- **Exercise objective**:
Show all lines below holding the string "onlyEmitDisconnectedOnce".

- **Stored items**:

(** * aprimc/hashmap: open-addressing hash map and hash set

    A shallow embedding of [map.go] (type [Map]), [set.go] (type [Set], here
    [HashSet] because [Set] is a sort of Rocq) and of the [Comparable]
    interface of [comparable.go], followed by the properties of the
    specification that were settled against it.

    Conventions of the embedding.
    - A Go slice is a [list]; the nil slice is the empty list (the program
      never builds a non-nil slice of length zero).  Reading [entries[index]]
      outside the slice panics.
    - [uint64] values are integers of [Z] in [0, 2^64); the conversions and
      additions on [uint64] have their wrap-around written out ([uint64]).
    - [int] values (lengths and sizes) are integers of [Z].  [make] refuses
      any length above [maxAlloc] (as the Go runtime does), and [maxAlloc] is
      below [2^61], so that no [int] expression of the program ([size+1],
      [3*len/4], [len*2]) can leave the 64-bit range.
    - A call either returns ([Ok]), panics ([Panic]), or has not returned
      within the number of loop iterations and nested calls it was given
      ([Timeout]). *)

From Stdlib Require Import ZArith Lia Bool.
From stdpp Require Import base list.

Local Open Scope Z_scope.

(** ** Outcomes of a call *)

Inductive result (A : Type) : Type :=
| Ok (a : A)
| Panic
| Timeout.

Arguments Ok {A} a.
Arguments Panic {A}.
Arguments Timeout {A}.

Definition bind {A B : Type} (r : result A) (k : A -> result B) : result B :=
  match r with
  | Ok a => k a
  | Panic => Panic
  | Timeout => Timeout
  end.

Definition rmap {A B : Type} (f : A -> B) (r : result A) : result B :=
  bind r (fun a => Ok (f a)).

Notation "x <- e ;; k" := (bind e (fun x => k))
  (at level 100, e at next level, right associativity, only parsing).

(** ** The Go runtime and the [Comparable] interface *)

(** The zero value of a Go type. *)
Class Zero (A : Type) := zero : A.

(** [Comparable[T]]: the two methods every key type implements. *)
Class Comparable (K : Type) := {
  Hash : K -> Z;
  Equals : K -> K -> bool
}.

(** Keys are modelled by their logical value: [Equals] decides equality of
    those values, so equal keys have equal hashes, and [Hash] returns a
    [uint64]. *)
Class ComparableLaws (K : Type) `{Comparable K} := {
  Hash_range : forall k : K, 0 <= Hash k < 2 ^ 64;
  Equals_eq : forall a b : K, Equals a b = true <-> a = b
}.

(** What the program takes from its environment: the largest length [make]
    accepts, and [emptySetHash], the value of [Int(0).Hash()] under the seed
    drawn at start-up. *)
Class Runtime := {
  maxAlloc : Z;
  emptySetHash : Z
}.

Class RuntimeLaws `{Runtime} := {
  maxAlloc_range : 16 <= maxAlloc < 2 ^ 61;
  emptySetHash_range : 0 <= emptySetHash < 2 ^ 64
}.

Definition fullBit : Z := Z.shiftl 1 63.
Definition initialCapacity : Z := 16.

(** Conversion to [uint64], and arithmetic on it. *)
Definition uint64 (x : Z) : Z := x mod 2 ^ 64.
...
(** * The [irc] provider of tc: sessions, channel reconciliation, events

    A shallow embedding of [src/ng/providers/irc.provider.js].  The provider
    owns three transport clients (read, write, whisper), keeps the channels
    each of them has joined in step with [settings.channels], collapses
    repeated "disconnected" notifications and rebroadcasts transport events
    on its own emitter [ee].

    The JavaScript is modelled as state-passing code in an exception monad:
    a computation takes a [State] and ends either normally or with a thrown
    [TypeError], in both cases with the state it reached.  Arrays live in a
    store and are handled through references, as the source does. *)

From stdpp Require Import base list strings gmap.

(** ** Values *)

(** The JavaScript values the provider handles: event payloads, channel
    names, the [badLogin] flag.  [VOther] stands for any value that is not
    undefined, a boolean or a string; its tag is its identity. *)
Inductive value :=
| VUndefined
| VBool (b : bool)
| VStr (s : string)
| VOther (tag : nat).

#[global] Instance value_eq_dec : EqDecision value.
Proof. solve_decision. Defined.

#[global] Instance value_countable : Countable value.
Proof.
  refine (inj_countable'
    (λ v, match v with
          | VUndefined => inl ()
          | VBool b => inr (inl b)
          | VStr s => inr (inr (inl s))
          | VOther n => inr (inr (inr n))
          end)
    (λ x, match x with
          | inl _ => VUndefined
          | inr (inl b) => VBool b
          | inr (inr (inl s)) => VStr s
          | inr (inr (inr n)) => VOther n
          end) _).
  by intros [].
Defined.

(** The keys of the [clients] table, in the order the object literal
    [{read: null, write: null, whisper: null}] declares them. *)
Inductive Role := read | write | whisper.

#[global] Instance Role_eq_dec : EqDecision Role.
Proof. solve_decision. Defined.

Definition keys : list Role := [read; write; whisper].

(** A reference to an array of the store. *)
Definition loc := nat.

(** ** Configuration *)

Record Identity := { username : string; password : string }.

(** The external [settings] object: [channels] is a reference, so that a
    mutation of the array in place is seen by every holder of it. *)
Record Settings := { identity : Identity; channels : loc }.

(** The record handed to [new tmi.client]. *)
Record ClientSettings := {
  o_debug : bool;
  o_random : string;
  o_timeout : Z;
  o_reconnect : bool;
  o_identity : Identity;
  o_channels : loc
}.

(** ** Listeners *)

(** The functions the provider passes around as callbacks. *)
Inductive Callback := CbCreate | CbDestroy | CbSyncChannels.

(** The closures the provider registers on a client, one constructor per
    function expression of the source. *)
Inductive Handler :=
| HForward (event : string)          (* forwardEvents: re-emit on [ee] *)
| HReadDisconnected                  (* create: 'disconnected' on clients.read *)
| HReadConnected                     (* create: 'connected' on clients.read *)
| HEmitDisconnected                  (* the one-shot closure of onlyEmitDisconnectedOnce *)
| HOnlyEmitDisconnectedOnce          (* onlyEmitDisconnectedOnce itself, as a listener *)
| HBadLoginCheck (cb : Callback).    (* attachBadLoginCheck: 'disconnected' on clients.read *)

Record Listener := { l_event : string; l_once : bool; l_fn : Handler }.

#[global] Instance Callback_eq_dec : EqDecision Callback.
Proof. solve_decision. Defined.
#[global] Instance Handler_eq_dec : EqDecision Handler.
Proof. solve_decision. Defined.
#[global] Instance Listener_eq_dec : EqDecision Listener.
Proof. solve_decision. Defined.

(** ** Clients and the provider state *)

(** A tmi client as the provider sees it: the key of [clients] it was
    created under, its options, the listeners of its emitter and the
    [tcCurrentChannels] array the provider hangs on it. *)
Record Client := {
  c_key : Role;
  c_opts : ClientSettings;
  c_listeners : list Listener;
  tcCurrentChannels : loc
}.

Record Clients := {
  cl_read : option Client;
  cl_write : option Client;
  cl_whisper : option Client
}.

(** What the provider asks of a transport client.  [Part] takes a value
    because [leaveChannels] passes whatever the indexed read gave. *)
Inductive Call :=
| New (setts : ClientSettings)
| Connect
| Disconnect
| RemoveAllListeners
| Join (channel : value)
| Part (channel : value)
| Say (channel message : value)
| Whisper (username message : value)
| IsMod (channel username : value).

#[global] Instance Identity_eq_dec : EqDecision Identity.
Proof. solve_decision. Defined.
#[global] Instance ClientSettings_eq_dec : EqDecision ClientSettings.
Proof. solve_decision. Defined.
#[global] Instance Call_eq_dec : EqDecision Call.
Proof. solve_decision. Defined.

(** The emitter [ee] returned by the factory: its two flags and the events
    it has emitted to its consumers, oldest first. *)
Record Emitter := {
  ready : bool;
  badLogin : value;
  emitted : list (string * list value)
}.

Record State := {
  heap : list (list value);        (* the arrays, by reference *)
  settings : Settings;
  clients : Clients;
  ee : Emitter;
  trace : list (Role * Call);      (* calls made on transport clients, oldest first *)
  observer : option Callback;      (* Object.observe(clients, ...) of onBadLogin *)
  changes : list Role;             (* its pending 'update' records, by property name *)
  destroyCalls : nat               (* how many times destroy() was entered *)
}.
---
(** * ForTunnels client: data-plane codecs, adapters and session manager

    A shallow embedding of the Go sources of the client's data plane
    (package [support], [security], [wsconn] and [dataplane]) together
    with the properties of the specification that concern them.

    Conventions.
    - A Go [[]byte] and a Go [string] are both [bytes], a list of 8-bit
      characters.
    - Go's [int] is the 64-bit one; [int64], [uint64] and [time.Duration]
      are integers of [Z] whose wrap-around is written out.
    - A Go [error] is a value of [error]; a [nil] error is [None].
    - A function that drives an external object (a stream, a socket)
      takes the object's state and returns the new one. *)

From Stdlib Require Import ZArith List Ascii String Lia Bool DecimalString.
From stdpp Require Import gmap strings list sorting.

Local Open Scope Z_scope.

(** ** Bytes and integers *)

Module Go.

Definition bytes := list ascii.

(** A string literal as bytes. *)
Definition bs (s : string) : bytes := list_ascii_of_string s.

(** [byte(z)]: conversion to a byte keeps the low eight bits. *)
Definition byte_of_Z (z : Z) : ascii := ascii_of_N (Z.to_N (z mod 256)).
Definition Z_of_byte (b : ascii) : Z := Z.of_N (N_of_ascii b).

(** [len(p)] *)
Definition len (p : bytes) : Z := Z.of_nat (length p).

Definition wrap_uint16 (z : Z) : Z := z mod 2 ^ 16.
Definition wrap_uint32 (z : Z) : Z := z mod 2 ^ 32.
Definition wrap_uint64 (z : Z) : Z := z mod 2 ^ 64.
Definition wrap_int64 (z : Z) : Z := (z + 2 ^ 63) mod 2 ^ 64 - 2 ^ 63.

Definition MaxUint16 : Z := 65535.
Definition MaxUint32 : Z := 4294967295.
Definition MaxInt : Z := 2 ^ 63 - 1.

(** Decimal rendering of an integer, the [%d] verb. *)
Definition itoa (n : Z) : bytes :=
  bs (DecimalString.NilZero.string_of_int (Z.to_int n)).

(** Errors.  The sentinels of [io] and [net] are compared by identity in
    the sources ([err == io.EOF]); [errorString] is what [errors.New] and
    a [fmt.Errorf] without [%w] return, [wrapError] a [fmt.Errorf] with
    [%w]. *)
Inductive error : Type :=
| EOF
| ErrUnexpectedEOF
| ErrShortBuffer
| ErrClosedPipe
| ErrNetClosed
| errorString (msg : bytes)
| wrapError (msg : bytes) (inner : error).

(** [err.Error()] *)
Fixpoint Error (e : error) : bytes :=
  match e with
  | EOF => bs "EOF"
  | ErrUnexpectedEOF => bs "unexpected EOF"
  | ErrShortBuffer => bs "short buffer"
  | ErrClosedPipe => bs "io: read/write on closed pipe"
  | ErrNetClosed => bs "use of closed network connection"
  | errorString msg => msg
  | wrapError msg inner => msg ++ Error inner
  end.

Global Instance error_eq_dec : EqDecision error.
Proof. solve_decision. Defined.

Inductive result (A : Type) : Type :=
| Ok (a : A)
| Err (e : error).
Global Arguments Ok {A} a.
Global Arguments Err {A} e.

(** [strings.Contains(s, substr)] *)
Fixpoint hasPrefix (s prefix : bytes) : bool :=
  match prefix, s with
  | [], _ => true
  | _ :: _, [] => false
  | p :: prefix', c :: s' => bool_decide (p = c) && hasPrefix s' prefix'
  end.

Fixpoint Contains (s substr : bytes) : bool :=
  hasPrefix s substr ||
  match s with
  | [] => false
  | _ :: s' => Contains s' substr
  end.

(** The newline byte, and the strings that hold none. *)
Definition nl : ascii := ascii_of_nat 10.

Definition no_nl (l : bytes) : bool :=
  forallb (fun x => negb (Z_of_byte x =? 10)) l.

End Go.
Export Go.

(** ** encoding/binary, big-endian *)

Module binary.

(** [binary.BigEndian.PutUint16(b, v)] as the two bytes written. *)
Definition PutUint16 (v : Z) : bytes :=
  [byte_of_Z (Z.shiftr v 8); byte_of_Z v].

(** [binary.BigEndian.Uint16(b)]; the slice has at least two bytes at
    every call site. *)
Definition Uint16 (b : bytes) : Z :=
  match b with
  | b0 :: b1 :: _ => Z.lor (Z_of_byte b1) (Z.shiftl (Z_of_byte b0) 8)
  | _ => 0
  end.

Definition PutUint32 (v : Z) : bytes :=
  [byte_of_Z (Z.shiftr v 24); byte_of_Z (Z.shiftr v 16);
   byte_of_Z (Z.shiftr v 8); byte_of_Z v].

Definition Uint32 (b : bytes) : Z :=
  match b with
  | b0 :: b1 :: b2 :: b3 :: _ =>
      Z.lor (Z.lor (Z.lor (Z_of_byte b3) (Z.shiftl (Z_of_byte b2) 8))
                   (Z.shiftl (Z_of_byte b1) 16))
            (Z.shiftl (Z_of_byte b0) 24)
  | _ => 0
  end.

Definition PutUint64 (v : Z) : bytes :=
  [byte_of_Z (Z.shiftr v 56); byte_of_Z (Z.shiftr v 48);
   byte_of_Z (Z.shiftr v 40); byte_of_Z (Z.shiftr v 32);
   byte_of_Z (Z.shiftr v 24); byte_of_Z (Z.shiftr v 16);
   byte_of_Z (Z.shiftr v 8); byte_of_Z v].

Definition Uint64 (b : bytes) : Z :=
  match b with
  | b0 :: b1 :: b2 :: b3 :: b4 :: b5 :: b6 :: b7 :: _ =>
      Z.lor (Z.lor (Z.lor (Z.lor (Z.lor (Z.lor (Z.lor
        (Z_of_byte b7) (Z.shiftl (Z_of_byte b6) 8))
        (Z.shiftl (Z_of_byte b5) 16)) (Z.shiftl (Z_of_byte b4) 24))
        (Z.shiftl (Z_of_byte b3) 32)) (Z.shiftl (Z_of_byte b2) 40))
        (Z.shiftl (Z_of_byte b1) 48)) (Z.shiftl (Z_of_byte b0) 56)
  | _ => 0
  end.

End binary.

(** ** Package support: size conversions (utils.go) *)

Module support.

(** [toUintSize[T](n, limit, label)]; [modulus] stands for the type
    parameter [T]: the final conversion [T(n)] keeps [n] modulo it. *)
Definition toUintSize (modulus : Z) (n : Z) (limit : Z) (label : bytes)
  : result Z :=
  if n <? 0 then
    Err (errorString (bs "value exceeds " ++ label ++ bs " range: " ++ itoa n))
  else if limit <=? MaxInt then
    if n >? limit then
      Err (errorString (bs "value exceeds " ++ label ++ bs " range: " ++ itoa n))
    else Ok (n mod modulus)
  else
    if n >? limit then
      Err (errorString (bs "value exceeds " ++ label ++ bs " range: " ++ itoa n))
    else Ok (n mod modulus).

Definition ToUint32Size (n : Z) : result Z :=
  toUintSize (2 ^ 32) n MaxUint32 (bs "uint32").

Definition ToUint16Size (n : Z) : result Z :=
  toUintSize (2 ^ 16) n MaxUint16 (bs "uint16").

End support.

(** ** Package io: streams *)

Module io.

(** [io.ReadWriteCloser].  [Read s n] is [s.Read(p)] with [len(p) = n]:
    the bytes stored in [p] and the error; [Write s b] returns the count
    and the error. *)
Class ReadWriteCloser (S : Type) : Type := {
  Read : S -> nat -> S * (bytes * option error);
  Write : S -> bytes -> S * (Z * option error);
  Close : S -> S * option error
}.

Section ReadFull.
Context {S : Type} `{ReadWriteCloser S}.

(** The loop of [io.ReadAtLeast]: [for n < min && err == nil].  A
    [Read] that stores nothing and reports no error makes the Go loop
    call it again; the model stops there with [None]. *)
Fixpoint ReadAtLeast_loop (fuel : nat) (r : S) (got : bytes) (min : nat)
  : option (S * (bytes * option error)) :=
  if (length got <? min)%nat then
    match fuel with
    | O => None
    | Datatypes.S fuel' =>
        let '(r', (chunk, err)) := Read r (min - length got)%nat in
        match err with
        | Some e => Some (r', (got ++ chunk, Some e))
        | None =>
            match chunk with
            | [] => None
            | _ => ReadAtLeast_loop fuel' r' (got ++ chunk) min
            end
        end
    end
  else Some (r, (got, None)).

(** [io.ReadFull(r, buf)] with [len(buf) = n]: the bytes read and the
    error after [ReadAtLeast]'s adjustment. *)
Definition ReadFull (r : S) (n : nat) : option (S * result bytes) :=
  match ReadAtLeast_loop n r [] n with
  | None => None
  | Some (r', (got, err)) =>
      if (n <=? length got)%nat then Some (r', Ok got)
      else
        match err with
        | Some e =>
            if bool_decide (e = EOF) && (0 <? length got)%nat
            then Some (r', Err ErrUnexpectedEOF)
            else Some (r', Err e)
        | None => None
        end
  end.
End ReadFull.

- **Answer to the exercise**:
| HEmitDisconnected                  (* the one-shot closure of onlyEmitDisconnectedOnce *)
| HOnlyEmitDisconnectedOnce          (* onlyEmitDisconnectedOnce itself, as a listener *)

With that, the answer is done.